Пока они еще боятся нас, мужички-то. И задешево продают все, что нам нужно. Но вот как станут немецкие кони к ним в стойла, тогда у них вряд ли будет охота родниться с нами. — Бабка засмеялась, глядя на своих товарищей, которые озабоченно грызли ногти, почесывали бороды, дымили трубками. Два эскадрона? А если они еще проберутся и с другой стороны, от Хольно, или же поставят патрули на северо-западной линии, как они это уж пробовали сделать однажды? Самолетов они, правда, тогда не выслали — не так уж густо было у них с самолетами. Но с помощью собак и кавалеристов, с продуманным планом им, может быть, удастся добиться своего.
Коля похлопал по плечу немца Петера и усмехнулся, когда тот злобно и растерянно уставился прямо перед собою.
— Будто уж она не обмозговала, как нам улизнуть от того, чтобы не хлебать снова немецкую похлебку! — засмеялся Коля. — Посмотри только на нее, на эту ведьму.

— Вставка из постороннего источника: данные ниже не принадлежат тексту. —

(** C4: for every taxon key, target count [N >= 0] and backend, the
    list [fetch_media_urls] returns has at most [N] elements, no
    element twice, and is the first [N] (or all, if fewer) of the
    distinct URLs in the order in which the backend lists them page
    after page.  Collection stops as soon as [N] URLs are held: when
    the first [k] pages list [N] distinct URLs, the list is returned
    after the requests for these pages, at most [k], whatever the
    backend would answer to any other request, an exception
    included; and within a page the scan ends with the [N]-th URL,
    the records and the media after it not being looked at. *)
Theorem fetch_media_urls_bounded_and_distinct
        (w : Gbif.World) (taxon_key N : Z) :
  (0 ≤ N)%Z →
  (∀ fuel urls,
      Gbif.fetch_media_urls fuel w taxon_key N = Ret urls →
      (len urls ≤ N)%Z
      ∧ NoDup urls
      ∧ urls = take (Z.to_nat N) (first_occurrences ∅ (listed_urls fuel w taxon_key 0)))
  ∧ (∀ k w' fuel,
        (N ≤ len (first_occurrences ∅ (listed_urls k w taxon_key 0)))%Z →
        (∀ offset, offset ∈ page_offsets k w taxon_key 0 →
                   Gbif.occurrence_search w' taxon_key offset
                   = Gbif.occurrence_search w taxon_key offset) →
        (k ≤ fuel)%nat →
        Gbif.fetch_media_urls fuel w' taxon_key N
        = Ret (take (Z.to_nat N) (first_occurrences ∅ (listed_urls k w taxon_key 0))))
  ∧ (∀ records more urls seen,
        (len urls < N)%Z →
        (N ≤ len (Gbif.scan_records N records urls seen).1)%Z →
        Gbif.scan_records N (records ++ more) urls seen
        = Gbif.scan_records N records urls seen)
  ∧ (∀ medias more urls seen,
        (len urls < N)%Z →
        (N ≤ len (Gbif.scan_media N medias urls seen).1)%Z →
        Gbif.scan_media N (medias ++ more) urls seen
        = Gbif.scan_media N medias urls seen).
Proof.
  intros HN. split_and!.
  - intros fuel urls Hret. unfold Gbif.fetch_media_urls in Hret.
    apply (fetch_media_urls_loop_collect _ _ _ _ []) in Hret.
    unfold collect in Hret. simpl in Hret. rewrite Z.sub_0_r in Hret. subst urls.
    split; [|split; [|done]].
    + unfold len. rewrite length_take. lia.
    + eapply sublist_NoDup; [|apply sublist_take].
      apply first_occurrences_NoDup.
  - intros k w' fuel Hfull Hsame Hfuel. unfold Gbif.fetch_media_urls.
    rewrite <- (listed_urls_agree w w' taxon_key k 0 Hsame) in *.
    assert (collect N [] (listed_urls k w' taxon_key 0)
            = take (Z.to_nat N) (first_occurrences ∅ (listed_urls k w' taxon_key 0)))
      as Hcollect.
    { unfold collect. simpl. by rewrite Z.sub_0_r. }
    rewrite <- Hcollect.
    apply (fetch_media_urls_loop_stops w' taxon_key N k fuel [] 0%Z Hfuel).
    rewrite Hcollect. unfold len in *. rewrite length_take. lia.
  - intros records more urls seen. apply scan_records_stops.
  - intros medias more urls seen. apply scan_media_stops.
Qed.

Lemma fetch_media_urls_bounded_and_distinct_witness :
  Gbif.fetch_media_urls 1 first_page_world 7 2
  = Ret (take (Z.to_nat 2) (first_occurrences ∅ (listed_urls 1 sample_world 7 0))).
Proof.
  destruct (fetch_media_urls_bounded_and_distinct sample_world 7 2) as (_ & Hstop & _);
    [lia|].
  apply (Hstop 1%nat first_page_world 1%nat).
  - by vm_compute.
  - intros offset ->%list_elem_of_singleton. reflexivity.
  - lia.
Defined.

(** With room for all, the lister returns the four distinct URLs of
    the two pages; asked for two, it returns them from the first page
    alone. *)
Example fetch_media_urls_sample_all :
  Gbif.fetch_media_urls 2 sample_world 7 25
  = Ret [ "https://img.example/a.jpg"; "https://img.example/b.jpg";
          "https://img.example/c.jpg"; "https://img.example/d.jpg" ]
  ∧ Gbif.fetch_media_urls 1 first_page_world 7 2
    = Ret [ "https://img.example/a.jpg"; "https://img.example/b.jpg" ]
  ∧ Gbif.fetch_media_urls 2 first_page_world 7 25 = Raise URLError.
Proof. by vm_compute. Qed.

(** ** Names of the saved files *)

Lemma string_app_cons c s t : String c s +:+ t = String c (s +:+ t).
Proof. reflexivity. Qed.

Lemma string_app_empty s : s +:+ "" = s.
Proof. induction s as [|c s IH]; [done|]. by rewrite string_app_cons, IH. Qed.

Lemma length_app_string s t :
  String.length (s +:+ t) = String.length s + String.length t.
Proof.
  induction s as [|c s IH]; [done|]. rewrite string_app_cons. simpl. by rewrite IH.
Qed.

Lemma truthy_app s t : truthy (s +:+ t) = truthy s || truthy t.
Proof. by destruct s. Qed.

Lemma char_in_app c s t : char_in c (s +:+ t) = char_in c s || char_in c t.
Proof.
  induction s as [|d s IH]; [done|]. rewrite string_app_cons. simpl.
  by rewrite IH, orb_assoc.
Qed.

Lemma rsplit1_join c s before after :
  rsplit1 c s = Some (before, after) → s = before +:+ String c after.
Proof.
  revert before after. induction s as [|d s IH]; intros before after; simpl; [done|].
  destruct (rsplit1 c s) as [[b a]|].
  - intros [= <- <-]. rewrite (IH b a eq_refl) at 1. reflexivity.
  - destruct (Ascii.eqb c d) eqn:Hcd; [|done].
    apply Ascii.eqb_eq in Hcd. by intros [= <- <-]; subst.
Qed.

(** A name is its stem followed by its suffix. *)
Lemma path_stem_suffix name : path_stem name +:+ path_suffix name = name.
Proof.
  unfold path_stem, path_suffix.
  destruct (rsplit1 "." name) as [[before after]|] eqn:Hsplit.
  - destruct (truthy before && truthy after).
    + symmetry. by apply rsplit1_join.
    + apply string_app_empty.
  - apply string_app_empty.
Qed.

Lemma pretty_N_go_no_slash x : ∀ s,
  char_in "/" s = false → char_in "/" (pretty_N_go x s) = false.
Proof.
  induction (N.lt_wf_0 x) as [x _ IH]; intros s Hs.
  assert (x = 0 ∨ 0 < x)%N as [->|Hpos] by lia.
  - by rewrite pretty_N_go_0.
  - rewrite pretty_N_go_step by done. apply IH; [by apply N.div_lt|].
    simpl. rewrite Hs. unfold pretty_N_char. by repeat case_match.
Qed.

Lemma pretty_nat_no_slash (n : nat) : char_in "/" (pretty n) = false.
Proof.
  unfold pretty, pretty_nat, pretty, pretty_N.
  destruct (decide _); [done|]. by apply pretty_N_go_no_slash.
Qed.

Lemma re_split_no_sep sep s : ∀ piece c,
  piece ∈ re_split sep s → sep c = true → char_in c piece = false.
Proof.
  induction s as [|d s IH]; intros piece c; simpl.
  - by intros ->%list_elem_of_singleton.
  - destruct (sep d) eqn:Hd.
    + intros [->|Hin]%elem_of_cons; [done|]. by apply IH.
    + destruct (re_split sep s) as [|first rest] eqn:Hs.
      * intros ->%list_elem_of_singleton Hc. simpl.
        destruct (Ascii.eqb c d) eqn:Hcd; [|done].
        apply Ascii.eqb_eq in Hcd. congruence.
      * intros [->|Hin]%elem_of_cons Hc; [|apply IH; [by right|done]].
        simpl. rewrite (IH first c); [|by left|done].
        destruct (Ascii.eqb c d) eqn:Hcd; [|done].
        apply Ascii.eqb_eq in Hcd. congruence.
Qed.

Lemma last_default_or_elem (l : list string) d :
  (l = [] ∧ List.last l d = d) ∨ List.last l d ∈ l.
Proof.
  induction l as [|x l IH]; [by left|]. right.
  destruct l as [|y l]; [by left|].
  destruct IH as [[? _]|Hin]; [done|]. by right.
Qed.

(** The last component of a path is empty, when the path has no
    component, or a text other than [.] without a slash. *)
Lemma path_name_cases p :
  path_name p = ""
  ∨ (truthy (path_name p) = true ∧ path_name p ≠ "."
     ∧ char_in "/" (path_name p) = false).
Proof.
  unfold path_name.
  destruct (last_default_or_elem
              (List.filter (λ part, truthy part && negb (String.eqb part "."))
                 (re_split (Ascii.eqb "/") p)) "") as [[_ ->]|Hin]; [by left|].
  right. apply list_elem_of_In, filter_In in Hin as [Hin Hkeep].
  apply andb_prop in Hkeep as [Ht Hdot]. split; [done|]. split.
  - intros Heq. rewrite Heq in Hdot. by vm_compute in Hdot.
  - apply (re_split_no_sep (Ascii.eqb "/") p); [by apply list_elem_of_In|done].
Qed.

Lemma stem_suffix_no_slash name :
  char_in "/" name = false →
  char_in "/" (path_stem name) = false ∧ char_in "/" (path_suffix name) = false.
Proof.
  intros Hname. rewrite <- (path_stem_suffix name), char_in_app in Hname.
  by apply orb_false_elim in Hname.
Qed.

Lemma component_joinpath dir name :
  component name → joinpath dir name = dir ++ [name].
Proof.
  intros (Ht & Hdot & _). unfold joinpath. rewrite Ht.
  destruct (String.eqb_spec name "."); done.
Qed.

Lemma component_plain name : component name → name ≠ ".." → plain name = true.
Proof.
  intros (Ht & Hdot & Hslash) Hup. unfold plain. rewrite Ht, Hslash.
  destruct (String.eqb_spec name "."); [done|].
  destruct (String.eqb_spec name ".."); done.
Qed.

(** A name that was taken is replaced by one with an underscore. *)
Lemma renamed_component stem (index : nat) suffix :
  char_in "/" stem = false → char_in "/" suffix = false →
  component (stem +:+ "_" +:+ pretty index +:+ suffix)
  ∧ stem +:+ "_" +:+ pretty index +:+ suffix ≠ "..".
Proof.
  intros Hstem Hsuffix.
  assert (char_in "_" (stem +:+ "_" +:+ pretty index +:+ suffix) = true) as Hu.
  { rewrite !char_in_app. simpl. by rewrite orb_true_r. }
  split; [split; [|split]|].
  - rewrite !truthy_app. simpl. apply orb_true_r.
  - intros Heq. rewrite Heq in Hu. by vm_compute in Hu.
  - by rewrite !char_in_app, Hstem, pretty_nat_no_slash, Hsuffix.
  - intros Heq. rewrite Heq in Hu. by vm_compute in Hu.
Qed.

Lemma gbif_filename_component w url index name :
  Gbif.filename_from_url w url index = Ret name → component name.
Proof.
  unfold Gbif.filename_from_url.
  destruct (url_path _ url) as [parsed_path|]; [|done]. cbv zeta.
  destruct (path_name_cases parsed_path) as [-> | (Ht & Hdot & Hslash)].
  - intros [= <-]. simpl. split; [done|]. split; [done|].
    rewrite !char_in_app, pretty_nat_no_slash. done.
  - rewrite Ht. by intros [= <-].
Qed.

Lemma checklist_filename_component w url index name :
  Checklist.filename_from_url w url index = Ret name → component name.
Proof.
  unfold Checklist.filename_from_url.
  destruct (url_path _ url) as [parsed_path|]; [|done]. cbv zeta.
  destruct (path_name_cases parsed_path) as [-> | (Ht & Hdot & Hslash)].
  - intros [= <-]. simpl. split; [done|]. split; [done|].
    rewrite !char_in_app, pretty_nat_no_slash. done.
  - rewrite Ht. by intros [= <-].
Qed.

(** The name [choose_filename] returns: the one of the URL, or the
    one that replaces it. *)
Lemma gbif_choose_filename_inv w url index used_names name :
  Gbif.choose_filename w url index used_names = Ret name →
  ∃ filename,
    Gbif.filename_from_url w url index = Ret filename
    ∧ (((filename ∉ used_names) ∧ name = filename)
       ∨ (filename ∈ used_names
          ∧ name = path_stem filename +:+ "_" +:+ pretty index
                   +:+ (if truthy (path_suffix filename)
                        then path_suffix filename else ".jpg"))).
Proof.
  unfold Gbif.choose_filename.
  destruct (Gbif.filename_from_url w url index) as [filename| |]; simpl; [|done..].
  destruct (decide (filename ∈ used_names)); intros [= <-]; exists filename;
    (split; [done|]); [by right|by left].
Qed.

Lemma checklist_choose_filename_inv w url index existing_names name :
  Checklist.choose_filename w url index existing_names = Ret name →
  ∃ filename,
    Checklist.filename_from_url w url index = Ret filename
    ∧ (((filename ∉ existing_names) ∧ name = filename)
       ∨ (filename ∈ existing_names
          ∧ name = path_stem filename +:+ "_" +:+ pretty index
                   +:+ path_suffix filename)).
Proof.
  unfold Checklist.choose_filename.
  destruct (Checklist.filename_from_url w url index) as [filename| |]; simpl; [|done..].
  destruct (decide (filename ∈ existing_names)); intros [= <-]; exists filename;
    (split; [done|]); [by right|by left].
Qed.
(** X6.  [processStripePayment] on a body whose [bookingId] is a number,
    whose [paymentIntentId] is a string of at most 255 characters and whose
    [paymentStatus] is one of the strings pending, paid, refunded, failed.
    It answers 200 exactly when the two ids are truthy, the gateway reports
    the intent as succeeded and some booking row has the id.  Otherwise the
    store is left untouched.  On 200 the booking with that id carries the
    payment status the request asked for, whatever it is, and the intent id
    as its gateway reference, with every other column (the booking status
    among them) as before, and the other bookings are unchanged.  Who sends
    the request plays no part. *)
Theorem processStripePayment_effect (retrieve : string -> outcome string)
    (u : user) (b : Untyped.body) (st : store)
    (id : Z) (intent status : string)
    (Hid : Untyped.bookingId b = Some (Untyped.Number id))
    (Hintent : Untyped.paymentIntentId b = Some (Untyped.Str intent))
    (Hstatus : Untyped.paymentStatus b = Some (Untyped.Str status))
    (Hliteral : In status ["pending"; "paid"; "refunded"; "failed"])
    (Hlength : Nat.leb (String.length intent) 255 = true) :
  exists r,
    Untyped.processStripePayment retrieve u b st = Some r
    /\ (fst r = 200 <->
        id <> 0
        /\ intent <> EmptyString
        /\ retrieve intent = Return "succeeded"
        /\ booking_row_exists id st)
    /\ (fst r <> 200 -> snd r = st)
    /\ (fst r = 200 ->
        forall id' x,
          Booking.findById id' st = Some x ->
          exists x',
            Booking.findById id' (snd r) = Some x'
            /\ (id' = id ->
                payment_status_of_string status = Some (bookings.payment_status x')
                /\ paid_with (bookings.payment_status x')
                     (Some (Some intent)) x x')
            /\ (id' <> id -> x' = x))
    /\ (forall u', Untyped.processStripePayment retrieve u' b st = Some r).
Proof.
  assert (Hb : b = Untyped.of_body (PaymentController.mkBody id intent status)).
  { destruct b as [x y z]. cbn in Hid, Hintent, Hstatus. subst. reflexivity. }
  assert (Henum : enum_of_string payment_status_members status
                  = payment_status_of_string status
                  /\ payment_status_of_string status <> None).
  { destruct Hliteral as [<-|[<-|[<-|[<-|[]]]]]; split;
      try reflexivity; discriminate. }
  destruct Henum as [Henum Hsome].
  subst b. exists (PaymentController.processStripePayment retrieve u
                     (PaymentController.mkBody id intent status) st).
  destruct (processStripePayment_on_strings retrieve u
              (PaymentController.mkBody id intent status) st)
    as (H200 & Hother & Hrow & Hwho).
  cbv zeta in H200, Hother, Hrow, Hwho.
  cbn [PaymentController.bookingId PaymentController.paymentIntentId
       PaymentController.paymentStatus] in H200, Hrow.
  rewrite Henum in H200, Hrow.
  split; [apply untyped_processStripePayment_on_strings|].
  split; [|split; [exact Hother|split; [exact Hrow|]]].
  - rewrite H200. intuition.
  - intros u'. rewrite untyped_processStripePayment_on_strings.
    now rewrite Hwho.
Qed.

Бабка швырнула в него еловой шишкой и только заметила, что есть же такие люди, которые не умеют держать язык за зубами. Прежде всего ей надо согреть брюхо чем-нибудь горячим, а затем пусть скажут свое слово мужчины, может быть и они что-нибудь надумали. И она прошла в кухню, дверь и окно которой стояли настежь открытыми: ей дали подогретую еду, которую оставили для нее. Довольно вкусный суп, состав которого трудно было определить, один из тех супов, которыми кормили солдат во всех армиях. Она хлебала суп ложкой, которую, как солдат, вытащила из-за голенища сапога, и поглядывала, сдвинув брови, на освещенную солнцем опушку, — там Гриша беспечно покуривал, отделившись от группы товарищей.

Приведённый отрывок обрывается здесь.